*** Material provided ***
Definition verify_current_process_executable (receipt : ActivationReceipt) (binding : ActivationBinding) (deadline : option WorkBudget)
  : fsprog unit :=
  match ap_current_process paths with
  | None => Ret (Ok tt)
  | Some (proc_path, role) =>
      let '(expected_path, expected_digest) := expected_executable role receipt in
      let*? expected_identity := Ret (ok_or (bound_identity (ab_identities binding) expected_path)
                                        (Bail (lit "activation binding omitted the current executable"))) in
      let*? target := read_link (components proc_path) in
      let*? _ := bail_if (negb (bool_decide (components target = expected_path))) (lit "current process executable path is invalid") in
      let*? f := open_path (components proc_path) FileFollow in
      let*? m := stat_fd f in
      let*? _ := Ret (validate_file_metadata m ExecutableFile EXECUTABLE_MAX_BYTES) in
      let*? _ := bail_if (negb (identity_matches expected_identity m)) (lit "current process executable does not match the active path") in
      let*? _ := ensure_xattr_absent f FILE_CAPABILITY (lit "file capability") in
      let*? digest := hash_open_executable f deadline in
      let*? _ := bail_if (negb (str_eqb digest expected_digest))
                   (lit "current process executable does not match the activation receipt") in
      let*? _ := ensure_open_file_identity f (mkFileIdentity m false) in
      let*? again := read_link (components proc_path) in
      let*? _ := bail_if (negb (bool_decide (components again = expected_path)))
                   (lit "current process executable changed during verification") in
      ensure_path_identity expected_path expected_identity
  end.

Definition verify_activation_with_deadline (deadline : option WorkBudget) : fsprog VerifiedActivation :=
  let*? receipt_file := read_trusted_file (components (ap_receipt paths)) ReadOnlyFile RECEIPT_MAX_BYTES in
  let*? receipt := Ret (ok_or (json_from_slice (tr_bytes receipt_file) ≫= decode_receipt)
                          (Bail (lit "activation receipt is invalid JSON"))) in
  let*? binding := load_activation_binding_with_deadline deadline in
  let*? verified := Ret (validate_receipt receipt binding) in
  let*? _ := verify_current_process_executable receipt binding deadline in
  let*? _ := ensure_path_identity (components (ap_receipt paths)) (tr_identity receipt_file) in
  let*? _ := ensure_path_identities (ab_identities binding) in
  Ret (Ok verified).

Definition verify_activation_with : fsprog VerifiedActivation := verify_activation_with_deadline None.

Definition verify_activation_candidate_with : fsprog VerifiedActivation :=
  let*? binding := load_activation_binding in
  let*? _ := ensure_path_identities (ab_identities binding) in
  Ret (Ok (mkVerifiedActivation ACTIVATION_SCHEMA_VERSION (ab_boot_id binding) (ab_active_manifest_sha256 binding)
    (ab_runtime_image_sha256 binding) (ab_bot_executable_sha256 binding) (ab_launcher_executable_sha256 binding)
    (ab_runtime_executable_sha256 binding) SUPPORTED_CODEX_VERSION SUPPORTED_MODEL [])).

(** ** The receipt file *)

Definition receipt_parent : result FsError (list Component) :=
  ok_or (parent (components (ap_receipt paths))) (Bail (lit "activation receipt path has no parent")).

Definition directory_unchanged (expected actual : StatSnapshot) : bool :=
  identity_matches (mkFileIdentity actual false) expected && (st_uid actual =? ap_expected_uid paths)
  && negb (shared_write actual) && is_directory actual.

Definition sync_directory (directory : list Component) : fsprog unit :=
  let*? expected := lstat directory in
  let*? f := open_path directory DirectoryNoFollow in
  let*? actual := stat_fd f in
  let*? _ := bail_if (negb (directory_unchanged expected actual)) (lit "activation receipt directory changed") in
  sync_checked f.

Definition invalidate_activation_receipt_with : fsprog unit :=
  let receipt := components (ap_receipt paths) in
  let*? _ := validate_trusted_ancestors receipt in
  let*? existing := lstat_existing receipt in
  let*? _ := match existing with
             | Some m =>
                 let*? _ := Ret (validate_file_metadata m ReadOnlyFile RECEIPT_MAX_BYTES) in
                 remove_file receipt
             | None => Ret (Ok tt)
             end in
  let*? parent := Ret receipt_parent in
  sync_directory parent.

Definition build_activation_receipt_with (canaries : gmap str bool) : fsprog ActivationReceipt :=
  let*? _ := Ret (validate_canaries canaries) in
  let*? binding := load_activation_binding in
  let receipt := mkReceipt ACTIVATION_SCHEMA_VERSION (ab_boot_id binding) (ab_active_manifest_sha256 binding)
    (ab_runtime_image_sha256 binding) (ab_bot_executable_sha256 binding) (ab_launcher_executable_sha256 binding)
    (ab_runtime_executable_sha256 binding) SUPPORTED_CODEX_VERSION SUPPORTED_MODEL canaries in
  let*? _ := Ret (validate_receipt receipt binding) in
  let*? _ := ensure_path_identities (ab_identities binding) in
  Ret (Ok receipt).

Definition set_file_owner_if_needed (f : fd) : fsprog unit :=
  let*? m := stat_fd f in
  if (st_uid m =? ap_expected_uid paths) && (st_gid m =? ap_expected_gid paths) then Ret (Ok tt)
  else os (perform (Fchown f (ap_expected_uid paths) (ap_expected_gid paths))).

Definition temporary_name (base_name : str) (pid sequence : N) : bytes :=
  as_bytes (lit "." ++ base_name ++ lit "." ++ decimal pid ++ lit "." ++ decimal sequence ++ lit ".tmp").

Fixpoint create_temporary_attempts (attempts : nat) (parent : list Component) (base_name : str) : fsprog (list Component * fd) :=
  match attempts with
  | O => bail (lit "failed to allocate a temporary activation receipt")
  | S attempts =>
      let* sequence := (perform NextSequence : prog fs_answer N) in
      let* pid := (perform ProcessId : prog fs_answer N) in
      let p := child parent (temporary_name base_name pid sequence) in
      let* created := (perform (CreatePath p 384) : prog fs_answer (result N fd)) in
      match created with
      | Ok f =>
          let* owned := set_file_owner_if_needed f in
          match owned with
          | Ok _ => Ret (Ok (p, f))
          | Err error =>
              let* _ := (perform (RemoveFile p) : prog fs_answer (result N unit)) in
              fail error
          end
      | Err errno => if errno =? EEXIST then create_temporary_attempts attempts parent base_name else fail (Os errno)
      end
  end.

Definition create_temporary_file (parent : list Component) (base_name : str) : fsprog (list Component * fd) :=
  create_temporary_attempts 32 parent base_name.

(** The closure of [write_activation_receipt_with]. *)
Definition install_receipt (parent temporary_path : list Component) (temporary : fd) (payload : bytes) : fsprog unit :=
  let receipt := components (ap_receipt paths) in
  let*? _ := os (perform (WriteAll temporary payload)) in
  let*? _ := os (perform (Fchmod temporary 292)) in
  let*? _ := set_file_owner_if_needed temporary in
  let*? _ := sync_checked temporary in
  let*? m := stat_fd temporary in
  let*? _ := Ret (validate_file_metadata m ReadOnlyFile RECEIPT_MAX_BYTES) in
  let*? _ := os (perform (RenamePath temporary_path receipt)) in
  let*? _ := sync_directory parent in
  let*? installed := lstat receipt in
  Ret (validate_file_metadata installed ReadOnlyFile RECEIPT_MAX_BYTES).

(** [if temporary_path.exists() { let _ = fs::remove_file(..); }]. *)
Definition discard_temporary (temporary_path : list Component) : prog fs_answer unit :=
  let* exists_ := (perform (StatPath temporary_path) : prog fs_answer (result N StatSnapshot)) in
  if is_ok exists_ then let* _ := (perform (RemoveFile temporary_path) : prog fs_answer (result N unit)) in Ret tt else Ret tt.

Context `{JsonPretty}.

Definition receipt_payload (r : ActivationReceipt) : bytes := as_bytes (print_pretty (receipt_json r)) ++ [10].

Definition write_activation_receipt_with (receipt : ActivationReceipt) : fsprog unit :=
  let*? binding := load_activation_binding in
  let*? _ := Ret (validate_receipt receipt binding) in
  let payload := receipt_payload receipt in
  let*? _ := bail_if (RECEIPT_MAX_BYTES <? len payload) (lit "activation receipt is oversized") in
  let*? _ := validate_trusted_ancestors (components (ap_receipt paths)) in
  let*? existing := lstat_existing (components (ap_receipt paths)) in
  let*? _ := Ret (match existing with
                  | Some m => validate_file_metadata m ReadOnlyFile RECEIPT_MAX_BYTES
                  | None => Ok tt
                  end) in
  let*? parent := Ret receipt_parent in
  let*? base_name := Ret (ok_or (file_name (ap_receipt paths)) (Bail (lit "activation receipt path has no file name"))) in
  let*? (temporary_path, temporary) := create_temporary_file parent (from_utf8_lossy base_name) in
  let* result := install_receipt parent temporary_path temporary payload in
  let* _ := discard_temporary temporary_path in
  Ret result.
*** End of Material provided ***
> [What is needed]: Retype, exactly and in full, the lines above from the one containing "let*? receipt := Ret" through the one containing "Ret (Ok (mkVerifiedActivation".

> [Task result]:
  let*? receipt := Ret (ok_or (json_from_slice (tr_bytes receipt_file) ≫= decode_receipt)
                          (Bail (lit "activation receipt is invalid JSON"))) in
  let*? binding := load_activation_binding_with_deadline deadline in
  let*? verified := Ret (validate_receipt receipt binding) in
  let*? _ := verify_current_process_executable receipt binding deadline in
  let*? _ := ensure_path_identity (components (ap_receipt paths)) (tr_identity receipt_file) in
  let*? _ := ensure_path_identities (ab_identities binding) in
  Ret (Ok verified).

Definition verify_activation_with : fsprog VerifiedActivation := verify_activation_with_deadline None.

Definition verify_activation_candidate_with : fsprog VerifiedActivation :=
  let*? binding := load_activation_binding in
  let*? _ := ensure_path_identities (ab_identities binding) in
  Ret (Ok (mkVerifiedActivation ACTIVATION_SCHEMA_VERSION (ab_boot_id binding) (ab_active_manifest_sha256 binding)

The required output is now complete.